Mayor and colleagues used the RAND/UCLA Appropriateness Method to generate prostate cancer screening recommendations, with 21 experts in urology, radiology, and pathology from six countries evaluating factors such as screening population, pre-MRI risk stratification, MRI acquisition, interpretation, repeat screening, biopsy considerations, quality assurance and control, and AI.
The experts produced 323 screening recommendation statements, of which 236 (73.1%) achieved consensus. These included the following:
- Offer abbreviated MRI (no T1 or dynamic contrast enhancement, max acquisition time ≤15 min) to men aged 50 to 70 with a life expectancy of more than 10 years, or from age 45 for Black men.
- Use T2 and diffusion-weighted imaging (with apparent diffusion coefficient [ADC] and high b-values) as core sequences.
- Use pre-MRI risk-stratification with PSA testing.
- Stage-gated approach to reporting, where the full biparametric MRI (bpMRI) is only shown if a concordant focal lesion is identified on axial T2-weighted and high b-value imaging, should be used to reduce biopsy rates and improve screening MRI's positive predictive value.
- Men with modified PI-RADS scores ≥ 4 should undergo biopsy.
- The optimal interval for repeat screening should be risk-stratified according to patient, PSA, and MRI characteristics.
- AI is not yet recommended for standalone clinical decision-making.
Risk-based screening approach reduces MRI referrals
MRI is important for prostate cancer screening, but its use should be appropriate, according to a team led by Meike van Harten, a doctoral candidate at Erasmus MC Cancer Institute, University Medical Centre in Rotterdam, the Netherlands.
Van Harten and colleagues found that data from the PRostate cancer Awareness and Initiative for Screening in the European Union (PRAISE-U) study showed that MRI referrals can be reduced by 40% to 60% when clinicians use risk stratification tools along with PSA test results.
Overall, van Harten and colleagues reported that all risk stratification methods (i.e., the Rotterdam Prostate Cancer Risk calculator [RPCRC] and prostate volume assessment methods such as digital rectal examination, transrectal ultrasound, and transabdominal ultrasound) reduced the absolute number of MRI referrals, but centers that use the RPCRC with transrectal ultrasound reported the greatest reduction in unnecessary MRIs.
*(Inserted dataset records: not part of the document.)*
(** A listing page with five candidates: a full card, a card whose anchor
    has no text and whose image has no source, a card without anchor, a
    card whose only anchor has no [href], and a card linked by a query. *)
Definition catalogue_page : PageElement :=
  Tag "[document]" []
    [Tag "html" []
       [Tag "body" []
          [Tag "div" [("class", "product-item")]
             [Tag "a" [("href", "/product/101")] [NavigableString " Widget "];
              Tag "span" [("class", "price")] [NavigableString "10 lei"];
              Tag "img" [("src", "/i/1.png")] []];
           Tag "div" [("class", "product-item")]
             [Tag "a" [("href", "/produs/102")] [];
              Tag "img" [] []];
           Tag "div" [("class", "product-item")]
             [Tag "h2" [] [NavigableString "no link"]];
           Tag "div" [("class", "product-item")]
             [Tag "a" [("class", "product-link")] [NavigableString "X"]];
           Tag "div" [("class", "product-item sale")]
             [Tag "a" [("href", "?id=7")] [NavigableString "Q"]]]]].


(** A listing page with one product card and no pagination markup. *)
Definition single_card (n : string) : PageElement :=
  Tag "[document]" []
    [Tag "div" [("class", "product")]
       [Tag "a" [("href", "/product/" +:+ n)] [NavigableString "Item"]]].

(** A site of five pages: the base listing page and [/p2] to [/p5]. *)
Definition five_page_site (current_url : string) : exc PageElement :=
  if String.eqb current_url Config.BASE_URL then Return (single_card "1")
  else if String.eqb current_url (Config.BASE_URL +:+ "/p2")
  then Return (single_card "2")
  else if String.eqb current_url (Config.BASE_URL +:+ "/p3")
  then Return (single_card "3")
  else if String.eqb current_url (Config.BASE_URL +:+ "/p4")
  then Return (single_card "4")
  else if String.eqb current_url (Config.BASE_URL +:+ "/p5")
  then Return (single_card "5")
  else Raise RequestException.

(** A product record, a store that knows product [101], and a clock. *)
Definition card (k : string) : Product :=
  {| id := k; name := "Item " +:+ k; price := "N/A";
     url := "http://x/product/" +:+ k; image_url := None |}.

Definition known_101 : gmap string Stored :=
  {[ "101" := {| fields := card "101"; first_seen := "2024-01-01T00:00:00" |} ]}.

Definition tick (k : nat) : string :=
  "2025-06-01T00:00:0" +:+ Py.str (Z.of_nat k).

End examples.

(* ===================================================================== *)
(** * Further vocabulary                                                  *)
(* ===================================================================== *)

Section more_vocabulary.

Import Py Urllib Re Bs4 BSGScraper.

(** The ids of a list of products. *)
Definition ids_of (products : list Product) : gset string :=
  list_to_set (id <$> products).



(** A site of one page that lists the products [1] and [2]. *)
Definition two_card_page : PageElement :=
  Tag "[document]" []
    [Tag "div" [("class", "product")]
       [Tag "a" [("href", "/product/1")] [NavigableString "One"]];
     Tag "div" [("class", "product")]
       [Tag "a" [("href", "/product/2")] [NavigableString "Two"]]].

Definition one_page_site (current_url : string) : exc PageElement :=
  if String.eqb current_url Config.BASE_URL then Return two_card_page
  else Raise RequestException.

End more_vocabulary.

(** A fact about one character, by the 256 cases. *)
Ltac by_cases_on_char c :=
  destruct c as [[] [] [] [] [] [] [] []]; try discriminate; try reflexivity.

(* ===================================================================== *)
(** * The library models on small inputs                                 *)
(* ===================================================================== *)

Example py_int_examples :
  map Py.int [" 12 "; "1_000"; "+5"; "-5"; "abc"; ""; "0x1"; "1__0"; "_1";
              "1_"; "- 5"; "+-5"; "00012"; "-0"]
  = [Return 12%Z; Return 1000%Z; Return 5%Z; Return (-5)%Z; Raise ValueError;
     Raise ValueError; Raise ValueError; Raise ValueError; Raise ValueError;
     Raise ValueError; Raise ValueError; Raise ValueError; Return 12%Z;
     Return 0%Z].
Proof. vm_compute. reflexivity. Qed.

Example py_split_examples :
  Py.split "/" (Py.strip Py.is_slash "a//b/") = ["a"; ""; "b"] /\
  Py.split "/" "" = [""] /\
  Py.split "/" (Py.strip Py.is_slash "/") = [""] /\
  Py.str 120 = "120" /\ Py.str 0 = "0" /\ Py.str (-7) = "-7".
Proof. vm_compute. repeat split. Qed.

Example re_examples :
  (Re.m_digits <$> Re.search ("a/p2" +:+ Py.nl)) = Some "2" /\
  Re.sub "/pX" ("a/p2/" +:+ Py.nl) = "a/pX" +:+ Py.nl /\
  Re.search "a/p2//" = None /\
  Re.sub "/pX" "/p12/p3" = "/p12/pX" /\
  Re.search ("a/p2" +:+ Py.nl +:+ Py.nl) = None.
Proof. vm_compute. repeat split. Qed.

(* ===================================================================== *)
(** * Facts about strings                                                 *)
(* ===================================================================== *)

Module PyFacts.

Import Py.

#[local] Arguments String.append !_ _ / : simpl nomatch.

Lemma append_empty_r (s : string) : s +:+ "" = s.
Proof. induction s as [|c s IH]; simpl; [done | by rewrite IH]. Qed.

Lemma append_assoc (a b c : string) : (a +:+ b) +:+ c = a +:+ b +:+ c.
Proof. induction a as [|x a IH]; simpl; [done | by rewrite IH]. Qed.

Lemma length_append (a b : string) :
  String.length (a +:+ b) = String.length a + String.length b.
Proof. induction a as [|x a IH]; simpl; [done | by rewrite IH]. Qed.


Lemma is_empty_true (s : string) : is_empty s = true <-> s = "".
Proof. destruct s; simpl; split; congruence. Qed.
"The implementation of population-based prostate cancer screening programs in Europe could result in around five million men being referred for MRI scans solely based on PSA," she said in the association statement. "We need to find ways to reduce demand on MRI so that fewer men have unnecessary tests and those that need it get timely access to a diagnosis."
Stockholm weighs in
In a fourth study, [FOR AME Prof. Dr.] Ugo Falagario, MD, and colleagues found that an advanced testing strategy designed to detect aggressive prostate cancers reduced the need for MRI exams. The strategy -- a blood test called Stockholm3 -- uses an algorithm that combines protein and genetic biomarkers with clinical information. A group of 17,801 men was invited to prostate cancer screening in 2023, and 30,556 in 2024; of these, 13,733 men between the ages of 50 and 52 were included in the study. The key findings were that administering the Stockholm3 test before MR imaging in men with PSA 2 ng/ml or more led to 67% fewer MRI scans.
"Since rolling out prostate cancer screening programs across most Swedish regions, the call on MRI scans is very high," he said. "We now demonstrate [that Stockholm3] can be implemented in population-based organized prostate testing to identify only those with potentially higher-risk cancers who require a referral for an MRI scan … [which can] significantly reduce the demand on imaging services."
The bottom line? Taken together, these findings show that prostate cancer screening is becoming progressively more targeted and better tolerated, with evolving tools to concentrate diagnostic resources on men most likely to harbor clinically significant disease, the association noted.